Though many of contributors to the book represent manufacturers of metalworking fluids, the book offers are honest presentation of the complex issues that confront users of the essential resource for industry.
Table of Contents
- In the book's introduction consultant Jeanie McCoy surveys the milestones in development of metalworking fluid (MWF)that include the work of Milton Shaw. Shaw's research demonstrated the impact of high temperatures and pressures at the cutting interface on chemical reactions involving the fluid and workpiece. Such reactions create a solid film film on tool and work surfaces that can be friction-reducing elements. Subsequent research on chemical additives led to development of CIMCOOL.
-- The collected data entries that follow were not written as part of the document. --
Lemma zero_budget_loop (folds : list (list training_pair)) (n k : nat)
    (l : trainer.locals) (w1 : world) :
  length folds = N_FOLDS →
  (max_epochs ≤ 0)%Z →
  (∀ j, j < N_FOLDS → setup_raises env j = false) →
  k + n = N_FOLDS →
  length (Log.folds (trainer.version_log l)) = N_FOLDS →
  Forall (λ eps, eps = []) (Log.epochs <$> Log.folds (trainer.version_log l)) →
  trainer.fold_dices l = replicate k 0%Q →
  trainer.best_fold_idx l = (-1)%Z →
  trainer.best_fold_dice l = 0%Q →
  ∃ l',
    for_each (seq k n)
      (trainer.fold_body env max_epochs (Some main.update_training_status)
         (Some training_cancel_event) folds) (l, w1)
    = (Ok tt, (l', w1))
    ∧ Forall (λ eps, eps = [])
        (Log.epochs <$> Log.folds (trainer.version_log l'))
    ∧ trainer.fold_dices l' = replicate N_FOLDS 0%Q
    ∧ trainer.best_fold_idx l' = (-1)%Z.
Proof.
  intros Hlen Hle Hsetup. revert k l.
  induction n as [|n IH]; intros k l Hkn Hfl Hno Hd Hbi Hbd.
  - exists l. replace k with N_FOLDS in Hd by lia. done.
  - destruct (fold_body_unfold env max_epochs folds Hlen k l w1)
      as (tp & val & log & _ & _ & Hsplit & Hbody); [lia|done|].
    cbv zeta in Hbody.
    rewrite Hsetup, epoch_range_nonpos in Hbody by (done || lia).
    cbn [trainer.epoch_loop mret M_ret fst snd] in Hbody.
    destruct (IH (S k) (trainer.note_fold k 0%Q
                          (trainer.set_version_log log l)))
      as (l' & Hrest & Hno' & Hd' & Hbi'); [lia|..].
    + cbn [trainer.note_fold trainer.set_version_log trainer.version_log].
      pose proof (f_equal length (split_info_epochs _ _ _ _ _ Hsplit))
        as Hl. rewrite !length_fmap in Hl. congruence.
    + cbn [trainer.note_fold trainer.set_version_log trainer.version_log].
      by rewrite (split_info_epochs _ _ _ _ _ Hsplit).
    + cbn [trainer.note_fold trainer.set_version_log trainer.fold_dices].
      rewrite Hd. by rewrite <-replicate_S_end.
    + cbn [trainer.note_fold trainer.set_version_log
           trainer.best_fold_idx trainer.best_fold_dice].
      rewrite Hbd. done.
    + cbn [trainer.note_fold trainer.set_version_log
           trainer.best_fold_idx trainer.best_fold_dice].
      rewrite Hbd. done.
    + exists l'. split; [|done].
      cbn [seq for_each]. erewrite bind_ok; [exact Hrest|exact Hbody].
Qed.

(** X25. A run with an epoch budget of zero or less trains nothing and
    yet completes, cancel request or not: when the model of each fold
    can be built, every fold scores 0, no fold is the best, and the
    record tells [completed] with five scores of 0, no epoch and the
    best index [-1]. The fold files of the slot are left as they are
    and no fold is promoted, but the loaded models are dropped. *)
Theorem zero_budget_run (training_pairs : list training_pair) (w : world) :
  MIN_IMAGES_FOR_TRAINING ≤ length training_pairs →
  (max_epochs ≤ 0)%Z →
  (∀ j, j < N_FOLDS → setup_raises env j = false) →
  ∃ l w',
    server_run env training_pairs max_epochs w
    = (Ok (0%Q, version_manager.next_version (versions w)), Some l, w')
    ∧ trainer.fold_dices l = replicate N_FOLDS 0%Q
    ∧ trainer.best_fold_idx l = (-1)%Z
    ∧ (∀ j e, Log.folds (trainer.version_log l) !! j = Some e →
              Log.epochs e = [])
    ∧ Log.status (trainer.version_log l) = "completed"
    ∧ Log.results (trainer.version_log l)
      = Some {| Log.mean_dice := 0%Q;
                Log.fold_dices := replicate N_FOLDS 0%Q;
                Log.best_fold_idx := (-1);
                Log.best_fold_dice := 0%Q |}
    ∧ current_folds w' = current_folds w
    ∧ best_pt w' = match current_folds w !! (-1)%Z with
                   | Some c => Some c
                   | None => best_pt w
                   end
    ∧ _models w' = [] ∧ _models_loaded w' = false
    ∧ training_status w' = training_status w
    ∧ training_cancel_event w' = training_cancel_event w.
Proof.
  intros Hmin Hle Hsetup.
  destruct (server_run_unfold env max_epochs training_pairs w Hmin)
    as (folds & r & l2 & w2 & res & _ & Hd & Hrun & _ & _ & Hres & Heq).
  pose proof (dealt_length _ _ _ Hd) as Hlen.
  set (version := version_manager.next_version (versions w)) in *.
  set (log0 := initial_log env version training_pairs max_epochs w) in *.
  destruct (zero_budget_loop folds N_FOLDS 0 (initial_locals log0) (tick w)
              Hlen Hle Hsetup eq_refl)
    as (l' & Hloop & Hno & Hdices & Hbest);
    [by vm_compute|apply initial_log_no_epochs|done|done|done|].
  rewrite Hloop in Hrun. injection Hrun as <- <- <-.
  rewrite Hdices, Hbest in Hres.
  assert (res = {| Log.mean_dice := 0%Q;
                   Log.fold_dices := replicate N_FOLDS 0%Q;
                   Log.best_fold_idx := (-1);
                   Log.best_fold_dice := 0%Q |}) as ->.
  { vm_compute in Hres. injection Hres as <-. by vm_compute. }
  rewrite Heq. cbn [run_end]. cbv zeta. rewrite Hdices, Hbest.
  assert (fmean (replicate N_FOLDS 0%Q) = 0%Q) as -> by by vm_compute.
  eexists _, _. split; [reflexivity|].
  split; [done|]. split; [done|]. split.
  { apply no_epochs_lookup. exact Hno. }
  split; [done|]. split; [done|].
  unfold ended_world, promote. cbn [tick current_folds].
  destruct (current_folds w !! (-1)%Z) as [c|]; by repeat split.
Qed.
End Scenarios.

(** ** The life of a run *)

Section Lifecycle.
Import config.
Variables (env : environment) (max_epochs : Z).

(** The status dictionary once the task of a run has ended. *)
Lemma run_training_task_after (training_pairs : list training_pair)
    (w : world) :
  MIN_IMAGES_FOR_TRAINING ≤ length training_pairs →
  let w2 := main.run_training_task env training_pairs max_epochs w in
  (Status.status (training_status w2) = "completed"
   ∨ Status.status (training_status w2) = "cancelled"
   ∨ Status.status (training_status w2) = "error")
  ∧ Status.started_at (training_status w2)
    = Status.started_at (training_status w)
  ∧ Status.max_epochs (training_status w2)
    = Status.max_epochs (training_status w)
  ∧ Status.completed_at (training_status w2)
    = Some (clock env (S (S (ticks w))))
  ∧ data w2 = data w
  ∧ background_tasks w2 = background_tasks w.
Proof.
  intros Hmin. cbv zeta.
  destruct (server_run_unfold env max_epochs training_pairs w Hmin)
    as (folds & r & l2 & w2 & res & _ & _ & _ & Hk & _ & _ & Hrun).
  destruct Hk as [Hu _ _ _ Hst _ _]. cbn [fst snd] in *.
  unfold untouched in Hu. cbn [tick data versions best_pt _models
    _models_loaded background_tasks ticks] in Hu.
  injection Hu as Hdata _ _ _ _ Hbt Hticks.
  destruct Hst as (_ & Hmax & _ & Hstart & _).
  cbn [tick training_status] in Hmax, Hstart.
  unfold main.run_training_task, trainer.train_model.
  unfold server_run in Hrun. rewrite Hrun.
  destruct r as [[]|e]; cbn [run_end]; cbv zeta.
  - destruct (promote_keeps (trainer.best_fold_idx l2) w2)
      as (_ & _ & Pd & Pbt & _ & Pts & Pt & _).
    unfold ended_world.
    cbn [tick set_versions set_inference set_training_status data
         training_status background_tasks ticks main.status_on_end
         Status.status Status.started_at Status.max_epochs
         Status.completed_at].
    rewrite Pd, Pbt, Pts, Pt, Hticks. split; [by left|]. done.
  - unfold ended_world.
    cbn [tick set_versions set_training_status data
         training_status background_tasks ticks main.status_on_end
         Status.status Status.started_at Status.max_epochs
         Status.completed_at].
    rewrite Hticks. split; [|done].
    right. destruct e; auto.
Qed.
- In the chapter on filtration Robert Brandt writes that the generally accepted equilibrium level of fines for grinding of steel is about 12 ppm of suspended particles with an average size of 10 micron. However current research suggests that industry should be paying more attention to sizes of 3 to 8 micron. He also says that while advances in electronic for filtration equipment in the last decade provide better convenience for operators, the basic technologies behind filtration remain unchanged.
- When discussing the basics of metallurgy, James Denton reports that of the 100 stable element recognized in the periodic table, all but 25 are metals. Most common metals are combinations or alloys of those elements. Iron and steel so dominate applications that metals are classed as ferrous and nonferrous materials. Grain structure, hardness, surface finish are the most important features of metallurgy affected by MWFs and machining.
- For fluid performance in grinding operations,Cornelius Smits, Tech Solve describes the relationships between material removal rates and grinding efficiencies as exponential functions where changes in one variable has a nonlinear effect upon the other. He also says the differences in chip sizes and shapes between large OD and small OD parts require different strategies for filtering fluids. Filtration does not remove very small particulate and 5 micron particulates remain suspended in the fluid to accumulate and contaminated the fluid. Temperatures of the fluid can have dramatic effects upon fluid performance. G-ratios can be dramatically change when fluid temperatures rise above 32 ° C. Also high thermal conductivity of superabrasives requires special attention to heat extraction for resin bond grinding wheels to extend the life of the grinding wheel.
- According to Frederick Passman in the chapter on the microbiology of fluids there have been many advances in molecular biology over the last two decades, but the newer methods have rarely been applied to metalworking fluids. Even though, only 0.001% of all microbes have been isolated and identified, traditional methods for controlling microbes has served industry well. Since it is impracticable to prevent microbe inoculation, the best option is to control microbe growth through recognized practices.